Arbitration is a form of alternate dispute resolution, or “ADR” as it is sometimes known. Alternate to what? Alternate to going to court and having a judge decide the matter. In an arbitration, the parties contractually agree to a private mode of dispute resolution, whereby an arbitrator rather than a judge will make the decisions that resolve the outstanding family law issues between the parties.
Note that arbitration is a voluntary process of dispute resolution. No-one has the power to “force” parties in a family law proceeding into an arbitration. Instead, both parties must consent to the arbitration being the method for resolution of their disputes. They do so by signing an agreement through which they submit their dispute to an arbitrator and, concurrently, waive their right to have the matter resolved by the court. There are certain formalities that must be observed as well as various important aspects that must be considered, in relation to family law agreements that provide for arbitration of a dispute, so it is essential to obtain legal advice before entering into such an agreement.
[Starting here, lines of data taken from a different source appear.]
Lemma eval_chunk_run env ks base i d chunk m :
  agrees ks base d m → cas_keys chunk ⊆ ks →
  eval_chunk env base i d chunk
  = let! buf := wal_bytes (wal_clock env) i m chunk in Some (cas_outcomes m chunk, buf).
Proof.
  revert i d m. induction chunk as [|e chunk IH]; intros i d m H Hks; simpl; [done|].
  rewrite cas_keys_cons in Hks.
  destruct (eval_entry_agrees ks base d m e) as [H2 H1]; [done|set_solver|].
  destruct (eval_entry base d e) as [d' b]. simpl in *. subst b.
  destruct (encode_wal_entry _ _ _); [simpl|done].
  rewrite (IH (S i) d' (exec m e).1) by (done || set_solver).
  by destruct (wal_bytes _ _ _ _).
Qed.

(** The snapshot of the compare-and-swap keys agrees with the map. *)
Lemma agrees_base (chunk : list ApplyEntry) (m : kv) :
  agrees (cas_keys chunk) (filter (λ p, p.1 ∈ cas_keys chunk) m) ∅ m.
Proof.
  intros k Hk. unfold seen. rewrite lookup_empty. apply option_eq. intros v.
  rewrite map_lookup_filter_Some. simpl. tauto.
Qed.

(** ** The in-memory application *)

Section apply.
Context `{!LeaseCodec} `{!MapIter bytes N} `{!MapIter bytes (bytes * N)} (env : SmEnv).

(** The state with another map and other leases. *)
Definition with_kv (kvs : kv) (l : option TtlLease) (m : FileStateMachine) : FileStateMachine :=
  m <| data := kvs |> <| lease := l |>.

Lemma with_kv_same m : with_kv (data m) (lease m) m = m.
Proof. by destruct m. Qed.

Lemma on_lease_total f m :
  on_lease (λ l, Some (f l)) m = Some (with_kv (data m) (f <$> lease m) m, Ok tt).
Proof. unfold on_lease. destruct m as [? [l|] ? ? ? ? ? ?]; done. Qed.

Lemma apply_batch_ops_run term ops m :
  for_each (apply_batch_op term) ops m
  = Some (with_kv (foldl (exec_batch_op term) (data m) ops) (foldl lease_batch_op (lease m) ops) m, Ok tt).
Proof.
  revert m. induction ops as [|[key value|key] ops IH]; intros m; simpl; [by rewrite with_kv_same|..].
  - unfold mbind at 1, proc_bind. simpl. by rewrite IH.
  - unfold mbind at 1, proc_bind. unfold apply_batch_op, mbind, proc_bind, unregister_key.
    simpl. rewrite on_lease_total. by rewrite IH.
Qed.

Lemma apply_entry_run i e m :
  apply_entry env i e (cas_outcome (data m) e) m
  = let! l := lease_exec (lease_clock env i) e (lease m) in
    Some (with_kv (exec (data m) e).1 l m, Ok (mkApplyResult (ae_index e) (exec (data m) e).2)).
Proof.
  unfold apply_entry, lease_exec, cas_outcome, exec.
  destruct (ae_command e) as [|key value [secs|]|key|key expected value|ops]; simpl.
  - by destruct m.
  - unfold mbind, proc_bind. simpl. destruct m as [? [l|] ? ? ? ? ? ?]; simpl; [|done].
    unfold on_lease. simpl. by destruct (TtlLease.register _ _ _ _).
  - by destruct m.
  - unfold mbind, proc_bind, unregister_key. simpl. by rewrite on_lease_total.
  - destruct (cas_succeeds _ _); simpl; by destruct m.
  - unfold mbind, proc_bind. by rewrite apply_batch_ops_run.
Qed.
(* ===== verification/SmWorker.v ===== *)
(** * The state machine worker

    [d-engine-core/src/state_machine_handler/{worker,writer,applied_state,command}.rs]
    and the watch broadcast of [default_state_machine_handler.rs]: the one task that
    mutates the state machine, the queue it serves, and the background tasks that
    capture local snapshots. The state machine is behind the interface [StateMachine],
    the trait of [d-engine-core/src/storage/state_machine.rs]. A task is a constructor
    of [Task] that names the point where it can be interleaved; the two mutexes are
    flags. *)

From stdpp Require Import base tactics numbers option list gmap strings.
From S2P Require Import Prelude Proc Types Events Commands.

(** ** The state machine interface *)

(** [S] is the state machine, [D] the contents of a snapshot directory. A run that gives
    [None] panics. *)
Class StateMachine (S D : Type) := {
  sm_apply : list ApplyEntry → S → option (S * result (list ApplyResult));
  sm_applied_id : S → LogId;
  sm_read : bytes → S → option bytes;
  sm_install : SnapshotMetadata → D → S → option (S * result SnapshotApplyResult);
  sm_generate : LogId → S → S * result (D * bytes);
}.

(** ** Watch events *)

Inductive WatchEventType := Put | DeleteEvent | Canceled | Progress.

Record WatchResponse := mkWatchResponse {
  wr_key : bytes;
  wr_value : bytes;
  wr_event_type : WatchEventType;
  wr_revision : N;
  wr_prev_value : bytes;
}.

(** [sm.get] behind the writes of the chunk so far. *)
Definition overlay_get (get : bytes → option bytes) (overlay : gmap bytes (option bytes)) (key : bytes)
    : option bytes :=
  match overlay !! key with Some v => v | None => get key end.

Fixpoint read_prev_values (get : bytes → option bytes) (overlay : gmap bytes (option bytes))
    (chunk : list ApplyEntry) : list (option bytes) :=
  match chunk with
  | [] => []
  | e :: chunk' =>
      match ae_command e with
      | Cmd.Insert key value _ =>
          Some (default [] (overlay_get get overlay key))
          :: read_prev_values get (<[key := Some value]> overlay) chunk'
      | Cmd.Delete key =>
          Some (default [] (overlay_get get overlay key))
          :: read_prev_values get (<[key := None]> overlay) chunk'
      | Cmd.CompareAndSwap key _ _ =>
          Some (default [] (overlay_get get overlay key)) :: read_prev_values get overlay chunk'
      | Cmd.Noop | Cmd.Batch _ => None :: read_prev_values get overlay chunk'
      end
  end.

(** The events of the [i]-th entry of a chunk. *)
Definition entry_events (e : ApplyEntry) (r : option ApplyResult) (prev : bytes) : list WatchResponse :=
  match ae_command e with
  | Cmd.Insert key value _ => [mkWatchResponse key value Put (ae_index e) prev]
  | Cmd.Delete key => [mkWatchResponse key [] DeleteEvent (ae_index e) prev]
  | Cmd.CompareAndSwap key _ value =>
      match r with
      | Some a => if apr_succeeded a then [mkWatchResponse key value Put (ae_index e) prev] else []
      | None => []
      end
  | Cmd.Noop => []
  | Cmd.Batch ops =>
      (λ o, match o with
            | Cmd.BInsert key value => mkWatchResponse key value Put (ae_index e) []
            | Cmd.BDelete key => mkWatchResponse key [] DeleteEvent (ae_index e) []
            end) <$> ops
  end.

Fixpoint broadcast_watch_events (i : nat) (chunk : list ApplyEntry) (results : list ApplyResult)
    (prev_values : option (list (option bytes))) : list WatchResponse :=
  match chunk with
  | [] => []
  | e :: chunk' =>
      let prev := default [] (prev_values ≫= (λ pv, mjoin (pv !! i))) in
      entry_events e (results !! i) prev ++ broadcast_watch_events (S i) chunk' results prev_values
  end.

(** ** Commands, tasks and state *)

Record PreparedSnapshot (D : Type) := mkPreparedSnapshot { ps_metadata : SnapshotMetadata; ps_dir : D }.
Record CapturedLocalSnapshot (D : Type) := mkCapturedLocalSnapshot { cs_metadata : SnapshotMetadata; cs_dir : D }.

Arguments mkPreparedSnapshot {D}.
Arguments ps_metadata {D}.
Arguments ps_dir {D}.
Arguments mkCapturedLocalSnapshot {D}.
Arguments cs_metadata {D}.
Arguments cs_dir {D}.

(** A response channel is a number. [LocalSnapshotReady] also carries the guard of
    [capture_cleanup_lock]. *)
Inductive StateMachineCommand (D : Type) :=
  | ApplyEntries (entries : list Entry)
  | InstallSnapshot (snapshot : PreparedSnapshot D) (response : N)
  | CaptureLocalSnapshot (response : N)
  | LocalSnapshotReady (captured : result (CapturedLocalSnapshot D)) (epoch_before : N) (response : N).

Arguments ApplyEntries {D}.
Arguments InstallSnapshot {D}.
Arguments CaptureLocalSnapshot {D}.
Arguments LocalSnapshotReady {D}.

(** The tasks a capture spawns: before it takes its locks, between the read of
    [last_applied] and the end of the export, and the removal of the directory of a
    superseded capture. *)
Inductive Task :=
  | TCapture (response : N)
  | TExport (last_included : LogId) (epoch_before : N) (response : N)
  | TCleanup (response : N).

Inductive WorkerReply (D : Type) :=
  | RInstall (r : result SnapshotApplyResult)
  | RCapture (r : result (CapturedLocalSnapshot D)).

Arguments RInstall {D}.
Arguments RCapture {D}.

Record Worker (S D : Type) := mkWorker {
  wk_machine : S;
  wk_applied : N;
  wk_queue : list (StateMachineCommand D);
  wk_alive : bool;
  wk_events : list InternalEvent;
  wk_events_open : bool;
  capture_install_lock : bool;
  capture_cleanup_lock : bool;
  install_epoch : N;
  wk_tasks : list Task;
  wk_replies : list (N * WorkerReply D);
  wk_watch : list WatchResponse;
  watch_event_tx : bool;
  prev_kv_watcher_count : N;
}.

Arguments mkWorker {S D}.
Arguments wk_machine {S D}.
Arguments wk_applied {S D}.
Arguments wk_queue {S D}.
Arguments wk_alive {S D}.
Arguments wk_events {S D}.
Arguments wk_events_open {S D}.
Arguments capture_install_lock {S D}.
Arguments capture_cleanup_lock {S D}.
Arguments install_epoch {S D}.
Arguments wk_tasks {S D}.
Arguments wk_replies {S D}.
Arguments wk_watch {S D}.
Arguments watch_event_tx {S D}.
Arguments prev_kv_watcher_count {S D}.

#[global] Instance Worker_settable {S D} : Settable (Worker S D) := λ w,
  mkWorker (wk_machine w) (wk_applied w) (wk_queue w) (wk_alive w) (wk_events w) (wk_events_open w)
    (capture_install_lock w) (capture_cleanup_lock w) (install_epoch w) (wk_tasks w) (wk_replies w)
    (wk_watch w) (watch_event_tx w) (prev_kv_watcher_count w).

(** ** Operations *)

Section worker.
Context {S D : Type} `{!StateMachine S D}.
Context (decode_write_command : bytes → option Wire.WriteCommand).
Abbreviation wk := (proc (Worker S D)).

(** [AppliedState::advance]. *)
Definition advance (next : N) : wk unit :=
  modify (λ w, if wk_applied w <? next then w <| wk_applied := next |> else w).

(** [internal_event_tx.send]. *)
Definition send_event (ev : InternalEvent) : wk bool := λ w,
  if wk_events_open w then Some (w <| wk_events ::= λ es, es ++ [ev] |>, Ok true) else Some (w, Ok false).

Definition respond (response : N) (r : WorkerReply D) : wk unit :=
  modify (λ w, w <| wk_replies ::= λ rs, rs ++ [(response, r)] |>).

Definition lift_machine {A} (f : S → option (S * result A)) : wk A := λ w,
  let! r := f (wk_machine w) in Some (w <| wk_machine := r.1 |>, r.2).

(** [DefaultStateMachineWriter::apply_chunk]. *)
Definition writer_apply_chunk (chunk : list Entry) : wk (list ApplyResult) :=
  match decode_entries decode_write_command chunk with
  | Err e => fail e
  | Ok apply_entries =>
      w ← get;
      let prev_values :=
        if watch_event_tx w && (0 <? prev_kv_watcher_count w)
        then Some (read_prev_values (λ k, sm_read k (wk_machine w)) ∅ apply_entries) else None in
      results ← lift_machine (sm_apply apply_entries);
      (if watch_event_tx w
       then modify (λ w, w <| wk_watch ::= λ ev, ev ++ broadcast_watch_events 0 apply_entries results prev_values |>)
       else mret tt);;
      (match last chunk with Some e => advance (e_index e) | None => mret tt end);;
      mret results
  end.

Definition install_prepared_snapshot (metadata : SnapshotMetadata) (dir : D) : wk SnapshotApplyResult :=
  r ← lift_machine (sm_install metadata dir);
  (match r with Applied id => advance (lid_index id) | _ => mret tt end);;
  mret r.

Definition apply_and_notify (entries : list Entry) : wk unit :=
  r ← attempt (writer_apply_chunk entries);
  match r with
  | Ok results =>
      match last results with
      | Some l =>
          sent ← send_event (ApplyCompleted (apr_index l) results);
          if (sent : bool) then mret tt else fail (Fatal "ApplyCompleted event send failed")
      | None => mret tt
      end
  | Err e => send_event (FatalError "StateMachine");; fail e
  end.

(** A command waits for the install lock; nothing else waits. *)
Definition can_handle (c : StateMachineCommand D) (w : Worker S D) : bool :=
  match c with InstallSnapshot _ _ => negb (capture_install_lock w) | _ => true end.

Definition handle_command (c : StateMachineCommand D) : wk unit :=
  match c with
  | ApplyEntries entries => apply_and_notify entries
  | InstallSnapshot snapshot response =>
      r ← attempt (install_prepared_snapshot (ps_metadata snapshot) (ps_dir snapshot));
      (match r with
       | Ok (Applied _) => modify (λ w, w <| install_epoch ::= λ e, wrapping_add_u64 e 1 |>)
       | _ => mret tt
       end);;
      respond response (RInstall r)
  | CaptureLocalSnapshot response => modify (λ w, w <| wk_tasks ::= λ ts, ts ++ [TCapture response] |>)
  | LocalSnapshotReady captured epoch_before response =>
      match captured with
      | Err e => modify (λ w, w <| capture_cleanup_lock := false |>);; respond response (RCapture (Err e))
      | Ok c =>
          w ← get;
          if install_epoch w =? epoch_before
          then modify (λ w, w <| capture_cleanup_lock := false |>);; respond response (RCapture (Ok c))
          else modify (λ w, w <| wk_tasks ::= λ ts, ts ++ [TCleanup response] |>)
      end
  end.

(** A dropped queue drops the guards in it. *)
Definition holds_guard (c : StateMachineCommand D) : bool :=
  match c with LocalSnapshotReady _ _ _ => true | _ => false end.

(** One round of the worker's loop: [None] is a panic. *)
Definition worker_step (w : Worker S D) : option (Worker S D) :=
  match wk_queue w with
  | c :: q =>
      if wk_alive w && can_handle c w then
        let! r := handle_command c (w <| wk_queue := q |>) in
        match r.2 with
        | Ok _ => Some r.1
        | Err _ =>
            let w' := r.1 in
            Some (w' <| wk_alive := false |> <| wk_queue := [] |>
                     <| capture_cleanup_lock := capture_cleanup_lock w' && negb (existsb holds_guard (wk_queue w')) |>)
        end
      else Some w
  | [] => Some w
  end.

(** *** Background tasks *)

(** [cleanup_lock.try_lock_owned()], then [write_lock.try_lock_owned()], then the read of
    the epoch and of [last_applied]. *)
Definition capture_begin (response : N) (w : Worker S D) : Worker S D * option Task :=
  if capture_cleanup_lock w || capture_install_lock w
  then (w <| wk_replies ::= λ rs, rs ++ [(response, RCapture (Err CaptureSkipped))] |>, None)
  else (w <| capture_cleanup_lock := true |> <| capture_install_lock := true |>,
        Some (TExport (sm_applied_id (wk_machine w)) (install_epoch w) response)).

(** The rest of [capture_local_snapshot]; [io] is whether the stale directory could be
    removed and the exported one found. The install lock is released, and the result goes
    through the worker's own queue with the cleanup guard. *)
Definition capture_end (io : bool) (id : LogId) (epoch_before response : N) (w : Worker S D) : Worker S D :=
  let '(w1, captured) :=
    if io then
      let '(m, r) := sm_generate id (wk_machine w) in
      (w <| wk_machine := m |>,
       let? p := r in Ok (mkCapturedLocalSnapshot (mkSnapshotMetadata (Some id) p.2) p.1))
    else (w, Err (SnapshotFailed "Failed to remove stale temp directory")) in
  let w2 := w1 <| capture_install_lock := false |> in
  if wk_alive w2
  then w2 <| wk_queue ::= λ q, q ++ [LocalSnapshotReady captured epoch_before response] |>
  else w2 <| capture_cleanup_lock := false |>.

(** The directory of a superseded capture is removed before the caller hears of it. *)
Definition capture_cleanup (io : bool) (response : N) (w : Worker S D) : Worker S D :=
  w <| wk_replies ::= λ rs, rs ++ [(response, RCapture (Err (if io then CaptureSuperseded
                                     else SnapshotFailed "capture superseded, but failed to remove its directory")))] |>
    <| capture_cleanup_lock := false |>.

(** Run the [i]-th task to its next point of interleaving. *)
Definition task_step (i : nat) (io : bool) (w : Worker S D) : Worker S D :=
  match wk_tasks w !! i with
  | None => w
  | Some t =>
      let rest := w <| wk_tasks ::= λ ts, take i ts ++ drop (Datatypes.S i) ts |> in
      match t with
      | TCapture response =>
          match capture_begin response rest with
          | (w', None) => w'
          | (w', Some t') => w' <| wk_tasks ::= λ ts, ts ++ [t'] |>
          end
      | TExport id epoch response => capture_end io id epoch response rest
      | TCleanup response => capture_cleanup io response rest
      end
  end.

(** [StateMachineCommandSender]: a send fails once the worker is gone. *)
Definition send_command (c : StateMachineCommand D) : wk unit := λ w,
  if wk_alive w then Some (w <| wk_queue ::= λ q, q ++ [c] |>, Ok tt) else Some (w, Err WorkerUnavailable).

Definition sender_apply_entries (entries : list Entry) : wk unit := send_command (ApplyEntries entries).
Definition sender_install_snapshot (s : PreparedSnapshot D) (response : N) : wk unit :=
  send_command (InstallSnapshot s response).
Definition sender_capture_local_snapshot (response : N) : wk unit := send_command (CaptureLocalSnapshot response).
End worker.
Perhaps unsurprisingly, it sometimes happens that, at some point after the parties submit a matter to arbitration, one party later wants “out” of it so that he or she can pursue the matter in court instead. This can happen when a party feels, mid-stream, that the arbitration is not going his or her “way”. Generally speaking, though, there is no way “out” of the arbitration process once the matter has been submitted to arbitration, unless of course both parties agree to withdraw from the process, or else if the arbitrator withdraws from the process on his or her own power (and even then, depending on the particular circumstances, sometimes an alternate arbitrator will be put in place). While the court also does have the power to remove an arbitrator in certain circumstances, those circumstances are rather narrowly circumscribed. Certainly, one should never enter into an agreement to arbitrate on the assumption that one can simply “get out of it” at a later date should one wish to do so. Indeed, it is safest to assume precisely the opposite.
Since the parties do not have to pay for court attendances (there are filing fees applicable in certain circumstances, but they are comparatively nominal), whereas with an arbitration there is indeed a fee – paid by the parties to the arbitrator usually by the hour, so it is often substantial – why would some parties decide to have their family law matter resolved by arbitration as opposed to by the court? For most people, the answer to this question is likely one or more of the following:
* Subject to certain limits, the arbitration process offers the parties privacy in their dispute resolution process; something that is generally not available in the court process since in that process a key principle (one of public policy) is the very “openness” of the process itself.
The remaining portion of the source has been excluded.